▸ ASSIGNMENT:
Below are entries; print them exactly from the first line through the one containing "unfold bind at 1, gets. unfold bind.".

:: DATA PROVIDED ::

(** [print_ranked] does not run into the bounds of its loops. *)
Lemma print_ranked_in_bound (keep : annotation_mode) (s : state) :
  out_of_bound (print_ranked std_sort o keep s) = false.
Proof.
  unfold print_ranked. unfold bind at 1, gets. unfold bind at 1.
  pose proof (rank_pass_in_bound (length (commands s)) 0 s ltac:(lia)) as H1.
  destruct (rank_pass _ _ _ _ s) as [[[] s1]| | |]; try done.
  unfold bind at 1, assign_pass, modify. unfold bind at 1, gets.
  unfold bind at 1.
  set (s2 := set_names_sorted _ s1).
  pose proof (declaration_pass_in_bound (length (commands s2)) 0 s2
                ltac:(lia)) as H2.
  destruct (declaration_pass _ _ _ s2) as [[[] s3]| | |]; try done.
  unfold bind at 1, gets. unfold bind.
  pose proof (never_print_all SigOutOfFuel keep (commands s3)
                ltac:(discriminate) s3) as H3.
  by destruct (print_all _ _ _ s3) as [[[] s4]| | |].
Qed.

Lemma seed_blind_rank_pass (fuel i : nat) :
  seed_blind (rank_pass std_sort o fuel i).
Proof.
  revert i. induction fuel as [|fuel IH]; intros i; cbn [rank_pass].
  - apply seed_blind_bind; [eauto with seed_blind|]. intros v.
    destruct (v !! i); eauto with seed_blind.
  - apply seed_blind_bind; [eauto with seed_blind|]. intros v.
    destruct (v !! i) as [ci|]; [|apply seed_blind_ret].
    rewrite andb_false_r, andb_true_r.
    destruct (is_assert ci); [|apply IH].
    step_seed_blind.
Qed.

Lemma seed_blind_declaration_pass (fuel i : nat) :
  seed_blind (declaration_pass std_sort fuel i).
Proof.
  revert i. induction fuel as [|fuel IH]; intros i; cbn [declaration_pass].
  - apply seed_blind_bind; [eauto with seed_blind|]. intros v.
    destruct (v !! i); eauto with seed_blind.
  - apply seed_blind_bind; [eauto with seed_blind|]. intros v.
    destruct (v !! i) as [ci|]; [|apply seed_blind_ret].
    rewrite andb_false_r, andb_true_r.
    destruct (is_declaration ci); [|apply IH].
    step_seed_blind.
Qed.

Lemma seed_blind_print_all (keep : annotation_mode) (v : list node) :
  seed_blind (print_all o keep v).
Proof.
  induction v as [|n v IH]; cbn [print_all]; [apply seed_blind_ret|].
  unfold print_command_sorted. step_seed_blind.
Qed.

Lemma seed_blind_print_ranked (keep : annotation_mode) :
  seed_blind (print_ranked std_sort o keep).
Proof.
  unfold print_ranked, assign_pass.
  pose proof seed_blind_rank_pass. pose proof seed_blind_declaration_pass.
  pose proof seed_blind_print_all.
  step_seed_blind.
Qed.

End ranked_printing_properties.

(** ** The print pass as a whole *)

Lemma set_seed_of_seed (s : state) : set_seed_of (seed s) s = s.
Proof. by destruct s. Qed.

Lemma printed_reseed (x : Z) (r : outcome (unit * state)) :
  printed (reseed x r) = printed r.
Proof. by destruct r as [[[] s]| | |]. Qed.

Lemma final_seed_reseed (x : Z) (r : outcome (unit * state)) :
  final_seed (reseed x r) = Some x ∨ final_seed (reseed x r) = None.
Proof. destruct r as [[[] s]| | |]; simpl; auto. Qed.

Section pipeline_properties.

Variable std_sort : ∀ A : Type, (A → A → bool) → list A → list A.
Variable o : options.
Variable keep_annotations : annotation_mode.

(** C5: failing input.  [print_ranked] never leaves by an exception; on
    the buffer [split_runs], where the assertions and the declarations
    each come in two runs, it prints every command and returns. *)
Theorem print_ranked_accepts_split_runs :
  (∀ st, throws (print_ranked std_sort o keep_annotations st) = false)
  ∧ printed (scramble std_sort (Options false false false false None) all 1
               split_runs initial_state)
    = Some split_runs_text.
Proof.
  split; [apply never_throw_print_ranked|]. vm_compute. reflexivity.
Qed.
(* ===== verification/Prelude.v ===== *)
(** * MacMu: a verification development

    MacMu runs an Android image in a headless emulator process and shows it in a
    native macOS shell. The repository's own code is the shell (src/shell), the
    receivers that MacMu adds to the emulator (src/external/qemu/android-qemu2-glue,
    the macmu- files), what it adds to the emulator's start-up (main.cpp, dtb.cpp and
    qemu-setup.cpp of the same directory) and to its renderer (opengles.cpp), and the
    emulator's multi-display table
    (src/external/qemu/android/android-emu/android/emulation/MultiDisplay.cpp). The
    rest of src/external is vendored; of it only what these parts call is modelled.

    ** The parts and how they interact

    The shell resolves its options, creates or imports the machine's files and
    starts the emulator with three inherited descriptors: the doorbell of the
    frame channel, the pointer-input socket and the control socket. Over the
    control socket the two processes exchange MMCP frames: the shell's
    ControlChannel keeps a table of pending requests; the emulator's receiver
    answers from its reader thread or from the main looper, and changes the
    display table through the multi-display agent. Frames come back through shared
    memory, one seqlock slot per display. A guest agent inside Android connects to
    two Unix sockets of the shell: one for input lines, one for requests and APK
    transfers. The application delegate of the shell ties them together on its main
    queue: it supervises the emulator process, gives every Android application a
    display and a window, redraws windows when frames arrive, and imports system
    images; the view of a window turns AppKit events into input. Through the environment
    the shell tells the emulator which ramdisk, overlay and agent image to boot with; the
    emulator builds the initrd, the disks and the device tree of the guest from them.

    ** Files

    - Prelude: integers at their width (u8 ... u64, i32), bytes and
      little-endian fields, tactics and hint databases. Text: decimal formatting,
      strtoull and splitting. StdMap: std::map as a sorted association list.
      Posix: read and send loops over the kernel's answers (posix_util.h).
    - ControlProtocol, InputProtocol: the packed structs of
      shell/protocol/macmu_control_protocol.h and macmu_input_protocol.h. The class
      [Wire] (size, encode, decode and their round trip) is the interface between
      the two ends.
    - PendingTable: shell/core/pending_request_table.h, used by ControlChannel and
      GuestControl.
    - ControlChannel, ControlChannelSafety, ControlChannelThreads:
      shell/core/control_channel.cpp as methods on a state record, its callback
      accounting, and its caller threads against its reader thread as a step
      relation.
    - FrameChannel: shell/core/frame_consumer.cpp. HidKeyboard:
      shell/core/hid_keyboard.cpp. InputSender: shell/core/input_sender.cpp.
      InputReceiver: android-qemu2-glue/macmu-input-receiver.cpp.
    - DisplayAgent: the class [MultiDisplayAgent], what the control receiver relies
      on. ControlReceiver, ControlReceiverSafety: macmu-control-receiver.cpp, proved
      against that class. MultiDisplay, MultiDisplaySafety: MultiDisplay.cpp, whose
      instance discharges it. EmulatorDisplays: the two composed, on concrete runs.
    - UnixListener: shell/core/unix_listener.h. GuestInput:
      shell/core/guest_input_sender.cpp. GuestControl, GuestControlLines,
      GuestControlSafety, GuestControlWire: shell/core/guest_control_client.cpp.
    - ShellOptions: shell/core/shell_options.cpp. QemuLauncher:
      shell/core/qemu_launcher.cpp. MachineManager, SystemImage:
      shell/core/machine_manager.cpp.
    - MultiDisplayConfig: loading, saving and restoring the display table of
      MultiDisplay.cpp.
    - ImageManifest, ImageObjects, ImageImport, ImageCancel:
      shell/core/image_importer.mm: the manifest on JSON values, the object cache with
      its workers, the reconstruction of the files and the entry point, and the
      cancellation of running tasks.
    - AppDisplays: the tables of shell/ui/macmu_shell.mm that bind applications,
      displays and windows, and every handler of the main queue that changes them.
      AppDisplaysSafety: their invariant. DisplaySystem: these handlers composed with
      the requests, answers and events between the shell and the emulator.
      AppDisplaysReuse: the reuse of display ids in that system. DisplayOutcomes: what
      that system says of the emulator follows from ControlReceiver and MultiDisplay.
    - FramePresentation: doorbellLoop and enqueueFramePresentationForDisplay of
      macmu_shell.mm. Supervisor: qemuMonitorLoop, the flags of an import and the end
      of MacMu, of the same file. InputView: shell/ui/macmu_input_view.mm.
      Viewport: shell/protocol/viewport.cpp, in double precision. PointMapping:
      mapViewPoint of shell/ui/macmu_surface_renderer.mm, on the doubles of Viewport.
    - GuestRamdisk: the initrd and the boot properties, of android-qemu2-glue/main.cpp
      and android/bootconfig.cpp. GuestBoot: its composition with QemuLauncher.
      GuestDevices: the disks on the command line of the emulator, the addresses the
      virt board of QEMU (hw/arm/virt.c) gives them, and the two device trees that name them (main.cpp, dtb.cpp,
      qemu-setup.cpp, android/avd/info.c). DisplayExport: the export subscriptions of
      android/opengles.cpp.

    A class of the source is a Module with its fields as the record [t], its
    initial values as [init] and one definition per method. What a method does to
    the outside world (descriptors closed, bytes sent, callbacks run) is a list of
    outputs it returns. System calls answer from an environment that is an argument,
    so a theorem for every environment covers every failure, short read and
    interruption. Sections that hold a mutex, and single accesses to atomics, are
    the atomic steps of the interleaving models.

    ** What the theorems show

    - Requests. [requests_answered_once]: the emulator answers every request exactly
      once, whatever the order of reader thread and main looper.
      [callbacks_exactly_once], [reader_thread_exactly_once], [stop_releases],
      [dead_channel_drains], [sweep_timeouts_exact], [guest_callbacks_exactly_once]:
      on the shell's side no callback is lost or run twice, timeouts, failed writes,
      corrupt frames ([bad_frame_closes]) and stop included; once the reader has ended
      the callers finish by their own steps, of which there are boundedly many.
      [request_outcomes] and
      [dispatch_demux] give the branches.
    - Streams. [reader_loop_refines_dispatch], [serve_chunks_lines]: the readers are
      independent of how the stream is cut into reads. [guest_wire_contiguous],
      [guest_stream_whole_lines]: what is written is whole messages.
      [guest_lines_roundtrip], [response_roundtrip], [display_list_complete]: what
      is written can be read back.
    - Frames. [read_never_torn], [scan_fair], [wait_for_any_frame_sound] (the answer is
      that of a scan after the wait was over), [create_all_or_nothing].
    - Input. [input_generations_isolated], [input_end_to_end] (coordinates, and the
      offsets of the mouse from packet to packet), [send_packet_outcomes], [mouse_motion_telescopes], [receiver_start_stop],
      [hid_keyboard_refines] (the keyboard object refines the set of held keys).
    - Displays. [performRotation_layout], [translate_hits_display],
      [setMultiDisplay_outcomes], [display_add_outcomes], [display_remove_order],
      [stream_cadence] (exports are paced from the request that enables a display on),
      [lease_and_stop], [startup_config] (the command line reads
      back and any configuration keeps the table well formed), [snapshot_roundtrip].
    - Start-up. [parse_options_layers], [launch_child_fds] (the emulator inherits
      exactly its channels and stdio, and the shell's own descriptors are as before),
      [make_environment_overrides], [metadata_disk_layout],
      [create_default_machine_ready] (only the files of the machine are changed),
      [replace_system_image_outcomes].
    - Import. [parse_manifest_ok]: an accepted manifest is well formed.
      [acquire_objects]: the download workers end; they report an error that occurred,
      or none did and every object has its size and digest. [import_reconstructs]: a successful import has reconstructed
      every file of the manifest. [cancel_reaches_tasks].
    - Applications. [applications_one_display]: an application has at most one display
      and a display one application, through every sequence of handlers.
      [display_ids_reused_safely]: with the messages between the two processes in any
      order, an id is reused only when nothing of its earlier use is on the way and the
      emulator has no display of it but one that a request failed with EPIPE left.
      [emulator_adds], [emulator_removes]: these are the outcomes of the receiver's
      handlers over the display table.
      [last_frame_presented]: coalesced redraws do not lose the last frame.
    - The emulator process. [one_emulator]: at most one exists, and none is left after
      the shutdown. [quit_ends]: the shutdown ends.
    - The view. [gestures_pinned]: a touch stays on one transport and display.
      [keyboard_follows]: the reports refine the set of held keys; what the agent has is
      that set unless the last report was lost.
      [viewport_inside]: the viewport is finite, centred and in the drawable, with every
      rounding.
      [point_in_source]: a point of the view maps to a pixel of the source.
    - The boot of the guest. [vendor_boot_extracted], [initrd_contents]: the initrd is
      what was asked for, byte for byte, whatever calls fail. [options_reach_guest]: it
      is what the options of the shell ask for. [guest_disk_paths], [fstab_in_guest]:
      where the disks are, and exactly when the device paths the emulator names agree. [renderer_follows_subscriptions]: the renderer is told the subscriptions.

    Examples next to the theorems are concrete runs on which the code does not do what
    it means to, each with a comment that says what happens.

    ** Bounds and fuel

    Loops over system calls recurse on the list of the kernel's answers, loops over
    buffers on the buffer; they need no fuel. The seqlock read makes the source's
    fixed number of attempts. Symbolic links are followed 32 times, the system's
    own limit (ELOOP). The loops that copy files have one unit of fuel more than the file
    has bytes, which the theorems show to be enough. [wait_for_any_frame] recurses on the
    answers of poll and its termination is part of its theorem. Integers that can overflow are kept at their
    width; the layout theorem carries the bounds under which the sums of the source
    do not wrap, as hypotheses on the sizes.

    ** Not modelled

    - The windows, menus, sheets and the application grid of macmu_shell.mm (AppKit) and
      the renderer (Metal): their work is done by system frameworks. What the other
      handlers send them is an output.
    - The JSON parser, URLs and NSTask of Foundation, the digests of CommonCrypto and
      the programs curl, unzip and ditto: parameters of the import.
    - libdtb, which writes a device tree to a file, and the renderer of gfxstream: a
      parameter, and a record of the calls.
    - host-common/MultiDisplay.h and StreamSerializing.h are not in the repository:
      the constants, defaults and constructors of the former ([limits],
      [constructors]) and the framing of collections by the latter ([serializer])
      are parameters, with what the code relies on as classes.
    - Log messages, and the frame producer inside the emulator, whose code is not
      part of MacMu: the shared memory it writes is an arbitrary history.

    ** Plan

    The saved display settings of macmu_shell.mm. *)
From stdpp Require Export prelude gmap strings list sorting.
From coqutil Require Export Byte Word.LittleEndianList.
From Stdlib Require Export ZArith Lia.
(* ===== verification/Posix.v ===== *)
(** The POSIX calls the program loops over: [read] and [send] on a stream
    socket, with partial transfers, [EINTR] and errors.

    A reading environment is what the kernel will hand out, call by call: a
    chunk that is available, an interrupted call or a failure; an exhausted
    environment is end of file. A writing environment is the kernel's answer to
    each [send]. Every loop of the program over these calls is structural in
    its environment, so no fuel is needed. *)
From S2P Require Import Prelude.

Inductive rd_event :=
  | RdChunk (bs : bytes)   (* these bytes are available to [read] *)
  | RdIntr                 (* [read] returns -1, errno EINTR *)
  | RdErr.                 (* [read] returns -1, any other errno *)

(** The [read_exact] loop: [None] for the [false] it returns on end of file or
    on an error. A chunk longer than what is still wanted stays available to
    the next call. *)
Fixpoint read_loop (size : nat) (env : list rd_event) : option bytes * list rd_event :=
  match size with
  | O => (Some [], env)
  | _ =>
      match env with
      | [] => (None, [])
      | RdIntr :: env' => read_loop size env'
      | RdErr :: env' => (None, env')
      | RdChunk [] :: env' => (None, env')
      | RdChunk bs :: env' =>
          if (length bs <=? size)%nat then
            match read_loop (size - length bs) env' with
            | (Some out, env'') => (Some (bs ++ out), env'')
            | (None, env'') => (None, env'')
            end
          else (Some (take size bs), RdChunk (drop size bs) :: env')
      end
  end.

(** The bytes an error-free environment still holds. *)
Fixpoint rd_bytes (env : list rd_event) : bytes :=
  match env with
  | [] => []
  | RdChunk bs :: env' => bs ++ rd_bytes env'
  | RdIntr :: env' => rd_bytes env'
  | RdErr :: env' => []
  end.

(** An environment that delivers all of its bytes: no errors and no empty
    chunk (an empty chunk is a premature end of file). *)
Fixpoint rd_live (env : list rd_event) : Prop :=
  match env with
  | [] => True
  | RdChunk bs :: env' => bs <> [] /\ rd_live env'
  | RdIntr :: env' => rd_live env'
  | RdErr :: env' => False
  end.

Lemma read_loop_live (env : list rd_event) (size : nat) :
  rd_live env -> (size <= length (rd_bytes env))%nat ->
  exists env', read_loop size env = (Some (take size (rd_bytes env)), env') /\
    rd_live env' /\ rd_bytes env' = drop size (rd_bytes env).
Proof.
  revert size. induction env as [|e env IH]; intros size Hl Hs.
  { assert (size = 0%nat) as -> by (simpl in Hs; lia). by exists []. }
  destruct size as [|size]; [by exists (e :: env)|].
  destruct e as [bs| |]; [|exact (IH (S size) Hl Hs)|destruct Hl].
  destruct Hl as [Hne Hl]. destruct bs as [|b bs]; [done|].
  cbn [rd_bytes] in *. remember (b :: bs) as c eqn:Ec.
  assert (read_loop (S size) (RdChunk c :: env) =
    if (length c <=? S size)%nat then
      match read_loop (S size - length c) env with
      | (Some out, env'') => (Some (c ++ out), env'')
      | (None, env'') => (None, env'')
      end
    else (Some (take (S size) c), RdChunk (drop (S size) c) :: env)) as -> by (by subst).
  destruct (Nat.leb_spec (length c) (S size)) as [Hle|Hgt].
  - destruct (IH (S size - length c)%nat Hl) as (env' & -> & Hl' & Hb').
    { rewrite length_app in Hs. lia. }
    exists env'. rewrite take_app_ge, drop_app_ge by lia. done.
  - exists (RdChunk (drop (S size) c) :: env).
    rewrite take_app_le, drop_app_le by lia. split; [done|]. split; [|done].
    split; [|done]. intros E%(f_equal length). rewrite length_drop in E. simpl in E. lia.
Qed.

(** A live environment that holds too few bytes makes the loop report failure. *)
Lemma read_loop_short (env : list rd_event) (size : nat) :
  rd_live env -> (length (rd_bytes env) < size)%nat ->
  (read_loop size env).1 = None.
Proof.
  revert size. induction env as [|e env IH]; intros size Hl Hs.
  { destruct size; [simpl in Hs; lia|done]. }
  destruct size as [|size]; [lia|].
  destruct e as [[|b bs]| |]; [done| |exact (IH (S size) Hl Hs)|done].
  destruct Hl as [_ Hl]. cbn [rd_bytes] in Hs. rewrite length_app in Hs.
  simpl. destruct (Nat.leb_spec (length bs) size) as [Hle|Hgt]; [|simpl in Hs; lia].
  specialize (IH (size - length bs)%nat Hl ltac:(simpl in Hs; lia)).
  by destruct (read_loop (size - length bs) env) as [[out|] env'].
Qed.

(** ** Writing *)

Inductive wr_event :=
  | WrOk (n : Z)    (* [send] returns [n] *)
  | WrIntr          (* -1, EINTR *)
  | WrErr.          (* -1, any other errno *)

(** The write-all loop: whether it completed, the bytes the kernel accepted and
    the answers left over. An answer above the request is capped to it; running
    out of answers is a failed call. *)
Fixpoint write_loop (data : bytes) (env : list wr_event) : bool * bytes * list wr_event :=
  match data with
  | [] => (true, [], env)
  | _ =>
      match env with
      | [] => (false, [], [])
      | WrIntr :: env' => write_loop data env'
      | WrErr :: env' => (false, [], env')
      | WrOk n :: env' =>
          if n <=? 0 then (false, [], env')
          else
            let k := Nat.min (Z.to_nat n) (length data) in
            let '(ok, sent, env'') := write_loop (drop k data) env' in
            (ok, take k data ++ sent, env'')
      end
  end.

(** Whatever the kernel answers, the bytes accepted are a prefix of the data,
    and the loop reports success exactly when they are all of it. *)
Lemma write_loop_prefix data env ok sent env' :
  write_loop data env = (ok, sent, env') ->
  (ok = true -> sent = data) /\ sent `prefix_of` data.
Proof.
  revert data ok sent env'. induction env as [|e env IH]; intros data ok sent env' H.
  { destruct data; simpl in H; simplify_eq; split; done || apply prefix_nil. }
  destruct data as [|b data]; [simpl in H; simplify_eq; done|].
  destruct e as [n| |]; simpl in H.
  - destruct (n <=? 0); [simplify_eq; split; [done|apply prefix_nil]|].
    set (k := Nat.min (Z.to_nat n) (S (length data))) in *.
    destruct (write_loop (drop k (b :: data)) env) as [[ok' sent'] env''] eqn:E.
    simplify_eq. destruct (IH _ _ _ _ E) as [Hok [r Hr]]. split.
    + intros ->. rewrite Hok by done. apply take_drop.
    + exists r. by rewrite <- app_assoc, <- Hr, take_drop.
  - exact (IH _ _ _ _ H).
  - simplify_eq. split; [done|apply prefix_nil].
Qed.

(** A kernel that always accepts something lets the loop finish. *)
Lemma write_loop_completes data env :
  Forall (λ e, e = WrIntr \/ exists n, e = WrOk n /\ 0 < n) env ->
  (length data <= length (List.filter (λ e, match e with WrOk _ => true | _ => false end) env))%nat ->
  (write_loop data env).1.1 = true.
Proof.
  revert data. induction env as [|e env IH]; intros data HF Hlen.
  { by destruct data; [|simpl in Hlen; lia]. }
  inversion HF as [|? ? He HF']; subst. destruct data as [|b data]; [done|].
  destruct He as [->|(n & -> & Hn)]; simpl in *; [exact (IH (b :: data) HF' Hlen)|].
  rewrite (proj2 (Z.leb_gt n 0) Hn).
  specialize (IH (drop (Nat.min (Z.to_nat n) (S (length data))) (b :: data)) HF').
  destruct (write_loop _ env) as [[ok sent] env'']; simpl in *. apply IH.
  rewrite length_drop. simpl. lia.
Qed.

(** ** [shell/core/posix_util.h] *)

Definition SLASH : Init.Byte.byte := Byte.x2f.

Definition path_join (lhs rhs : bytes) : bytes :=
  match last lhs with
  | None => rhs
  | Some c => if bool_decide (c = SLASH) then lhs ++ rhs else lhs ++ [SLASH] ++ rhs
  end.

Definition FD_CLOEXEC : Z := 1.

(** [getfd] is what [fcntl(fd, F_GETFD)] returns and [setfd_ok] whether
    [fcntl(fd, F_SETFD, flags)] returns 0; the flags that are set are returned
    with the result. *)
Definition set_close_on_exec (getfd : Z) (setfd_ok : bool) (enabled : bool) : bool * option Z :=
  if getfd <? 0 then (false, None) else
  let nextFlags := if enabled then Z.lor getfd FD_CLOEXEC else Z.land getfd (Z.lnot FD_CLOEXEC) in
  (setfd_ok, Some nextFlags).

(** Only the close-on-exec bit changes, whichever way it is switched. *)
Lemma set_close_on_exec_flags getfd ok enabled fl :
  set_close_on_exec getfd ok enabled = (true, Some fl) ->
  Z.testbit fl 0 = enabled /\ forall i, 0 < i -> Z.testbit fl i = Z.testbit getfd i.
Proof.
  unfold set_close_on_exec. case_match; [done|]. intros [= _ <-].
  assert (forall i, 0 < i -> Z.testbit FD_CLOEXEC i = false) as Hb.
  { intros [|p|p] Hi; [lia| |lia]. by destruct p. }
  destruct enabled; split; intros;
    rewrite ?Z.lor_spec, ?Z.land_spec, ?Z.lnot_spec, ?Hb by lia;
    simpl; rewrite ?orb_true_r, ?andb_false_r, ?orb_false_r, ?andb_true_r; done.
Qed.
(* ===== verification/FrameChannel.v ===== *)
(** [shell/core/frame_consumer.{h,cpp}] and [shell/protocol/surface_metadata.h]:
    the shell's end of the frame channel, a shared-memory table of per-display
    seqlock slots with a datagram doorbell.

    The producer is another process whose code is not in the repository, so the
    shared mapping is a parameter: [mem t] is its content at time [t], and the
    consumer's [k]-th load of shared memory happens at time [L k]. Loads happen
    in program order, which is what the acquire load and the acquire fence of
    [read] ask for. What the documented producer discipline promises about
    [mem] is the hypothesis [seqlock_history]. *)
From S2P Require Import Prelude Text Posix ControlProtocol.

Module FrameConsumer.

(** ** Layout of the shared mapping *)

Definition kShmMagic : Z := 0x4d41434d5546524d.
Definition kShmVersion : Z := 2.
Definition kMacmuFrameSlotCount : Z := 16.

Record ShmHeader := {
  shm_magic : Z; shm_version : Z; shm_payloadOffset : Z; shm_slotCount : Z;
  shm_slotStride : Z; shm_reserved0 : Z; shm_reserved1 : Z }.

:::

▸ RESULT OF THIS EXERCISE:
(** [print_ranked] does not run into the bounds of its loops. *)
Lemma print_ranked_in_bound (keep : annotation_mode) (s : state) :
  out_of_bound (print_ranked std_sort o keep s) = false.
Proof.
  unfold print_ranked. unfold bind at 1, gets. unfold bind at 1.
  pose proof (rank_pass_in_bound (length (commands s)) 0 s ltac:(lia)) as H1.
  destruct (rank_pass _ _ _ _ s) as [[[] s1]| | |]; try done.
  unfold bind at 1, assign_pass, modify. unfold bind at 1, gets.
  unfold bind at 1.
  set (s2 := set_names_sorted _ s1).
  pose proof (declaration_pass_in_bound (length (commands s2)) 0 s2
                ltac:(lia)) as H2.
  destruct (declaration_pass _ _ _ s2) as [[[] s3]| | |]; try done.
  unfold bind at 1, gets. unfold bind.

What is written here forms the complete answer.